The complaint alleges that Motorola Mobility, Inc. and Motorola Mobility Holdings, Inc. (collectively, “Motorola”)—both of Libertyville, Illinois—unlawfully import into the U.S., sell for importation, and/or sell within the U.S. after importation certain mobile electronic devices incorporating haptic feedback technology (“haptics”), including cellular phones and smartphones that infringe one or more claims of U.S. Patent Nos. 6,429,846 (the ‘846 patent), 7,592,999 (the ‘999 patent), 7,969,288 (the ‘288 patent), 7,982,720 (the ‘720 patent), 8,031,181 (the ‘181 patent), and 8,059,105 (the ‘105 patent) (collectively, the “asserted patents”).

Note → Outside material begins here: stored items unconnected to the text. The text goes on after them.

(** X13.  Every event the handler puts on the channel fits the wire
    record: the process id is 32 bits wide, [type] is zero, the dump id
    indexes the 256-slot pool, every metadata field and every tuple field
    is within its C type and the tuple's [pad] has its seven bytes; and it
    carries the probe address, the object address and the time of this
    invocation. *)
Theorem handle_everything_event_wf
    (K : kernel_layout) (core OUTPUT_SKB : bool) (E : helpers)
    (skb : Z) (ctx : pt_regs) (st : state) (e : event_t) :
  events (snd (handle_everything K core OUTPUT_SKB E skb ctx st))
  = events st ++ [e] ->
  fits 32 (ev_pid e)
  /\ ev_type e = 0
  /\ ev_addr e = PT_REGS_IP ctx
  /\ ev_skb_addr e = skb
  /\ ev_ts e = bpf_ktime_get_ns E
  /\ 0 <= ev_print_skb_id e < 256
  /\ skb_meta_wf (ev_meta e)
  /\ tuple_wf (ev_tuple e).
Proof.
  intros He.
  assert (Hpid : fits 32 (wrap 32 (bpf_get_current_pid_tgid E)))
    by (unfold fits, wrap; apply Z.mod_pos_bound; lia).
  destruct (handle_everything_emitted K core OUTPUT_SKB E skb ctx st e He)
    as [Hcfg|(cfg & Hcfg & Hacc)].
  - unfold handle_everything, stamp_and_emit, bpf_perf_event_output in He.
    rewrite Hcfg in He. cbn [snd events] in He.
    apply app_inv_head in He. injection He as <-.
    cbn [ev_pid ev_type ev_addr ev_skb_addr ev_ts ev_print_skb_id ev_meta
         ev_tuple event_zero].
    split; [exact Hpid|].
    repeat (split; [reflexivity|]).
    split; [lia|]. split; [apply skb_meta_zero_wf | apply tuple_zero_wf].
  - rewrite (handle_everything_accepted_eq K core OUTPUT_SKB E skb ctx st cfg
               Hcfg Hacc) in He.
    unfold bpf_perf_event_output in He. cbn [snd events] in He.
    assert (Hev : events (fst (if truthy (cfg_output_skb cfg)
                               then set_skb_btf OUTPUT_SKB E skb 0 st
                               else (st, 0))) = events st).
    { destruct (truthy (cfg_output_skb cfg));
        [apply set_skb_btf_keeps | reflexivity]. }
    rewrite Hev in He.
    apply app_inv_head in He. injection He as <-.
    cbn [ev_pid ev_type ev_addr ev_skb_addr ev_ts ev_print_skb_id ev_meta
         ev_tuple].
    split; [exact Hpid|].
    repeat (split; [reflexivity|]).
    split; [|split].
    + destruct (truthy (cfg_output_skb cfg)); [|cbn; lia].
      apply set_skb_btf_keeps. lia.
    + destruct (truthy (cfg_output_meta cfg));
        [apply set_meta_wf|]; apply skb_meta_zero_wf.
    + destruct (truthy (cfg_output_tuple cfg));
        [apply set_tuple_wf|]; apply tuple_zero_wf.
Qed.

Lemma handle_everything_event_wf_witness :
  exists e,
    events (snd (handle_everything Sample.layout false true
                   (Sample.env Sample.mem_ipv4_tcp (Some Sample2.cfg_full))
                   Sample.skb (Sample.regs Sample.skb 0) Sample2.st_last))
    = events Sample2.st_last ++ [e]
    /\ ev_print_skb_id e = 255
    /\ tuple_wf (ev_tuple e).
Proof.
  eexists. split; [vm_compute; reflexivity|].
  split; [reflexivity|].
  eapply (handle_everything_event_wf Sample.layout false true
            (Sample.env Sample.mem_ipv4_tcp (Some Sample2.cfg_full))
            Sample.skb (Sample.regs Sample.skb 0) Sample2.st_last).
  vm_compute; reflexivity.
Defined.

According to the complaint, the asserted patents generally relate to haptics technology. The complaint states that, broadly speaking, haptics provides touch or tactile sensations to users of electronic devices. In particular, the ‘846 patent relates to outputting a haptic feedback effect to a user contacting a touch input device, which includes a touchscreen, based on the position of the user’s contact. The ‘999 patent relates to outputting a haptic feedback effect to a user when the user selects or touches one of the menu items from a menu displayed on a touchscreen. The ‘288 patent relates to systems and methods for enabling haptics on electronic devices with a multi-tasking environment, where multiple application programs can simultaneously run. The ‘720 patent relates to, among other things, producing haptic effects associated with graphical items in an active state and an inactive state. The ‘181 patent relates to a haptic feedback device comprising a touchscreen with at least two regions: a first region associated with cursor positioning and a second region associated with control functionality different from cursor positioning. The ‘105 patent relates to haptic feedback in response to both user input (e.g., pressing a key) and user-independent events (e.g., receipt of a phone call).

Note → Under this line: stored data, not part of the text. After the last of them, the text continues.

(* ===== verification/_CoqProject ===== *)
-Q . S2P
Prelude.v
SizeClass.v
Locks.v
Chunk.v
Os.v
OsSpec.v
Blocks.v
ChunkProof.v
ChunkSpec.v
Heap.v
PageUnit.v
PageSpec.v
PageRace.v
HeapInv.v
Pools.v
PoolProof.v
PoolSpec.v
Api.v
ApiProof.v
ApiSpec.v
GrayQueue.v
Sweep.v
SweepProof.v
SweepPage.v
Collect.v
CollectProof.v
CollectSpec.v
Mark.v
MarkProof.v
ParallelMark.v
ParallelProof.v
Cycle.v
CycleProof.v
Frames.v
CycleSpec.v
ParallelSpec.v
Barrier.v
BarrierSpec.v
Context.v
ContextSpec.v
System.v
SystemSpec.v
Trigger.v
Chain.v
LocalWork.v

In the complaint, Immersion states that Motorola imports and sells products that infringe the asserted patents. The complaint specifically names the Motorola Droid Razr, Droid 3, Droid Bionic, Photon, Droid X2, Atrix, Atrix 2, Admiral, Xprt, and other Motorola mobile electronic devices incorporating haptics as infringing products.
Regarding domestic industry, the complaint states that Immersion has invested substantial resources to research, develop, design, engineer, test, and commercialize advanced software products that practice the asserted patents when run on a mobile electronic device. Further, the complaint states that Immersion offers customers several services and other products designed to help manufacturers integrate haptics into electronic devices with touchscreen interfaces. Immersion specifically refers to its 32,881 square-foot facility in San Jose, California, where it employs many engineers who work on the technologies disclosed in the asserted patents. Immersion states that its TouchSense software products are designed to implement haptics in electronic devices using the patented inventions. According to the complaint, Immersion has licensed its TouchSense software products to several cellular phone, smartphone, and handheld computer manufacturers, including Samsung Electronics Co., Ltd. (“Samsung”). By way of example, the complaint states that Samsung’s Galaxy S II incorporates Immersion’s TouchSense 3000 software and practices the inventions claimed in the asserted patents.
With respect to potential remedy, Immersion requests that the Commission issue a limited exclusion order and a permanent cease and desist order directed at Motorola.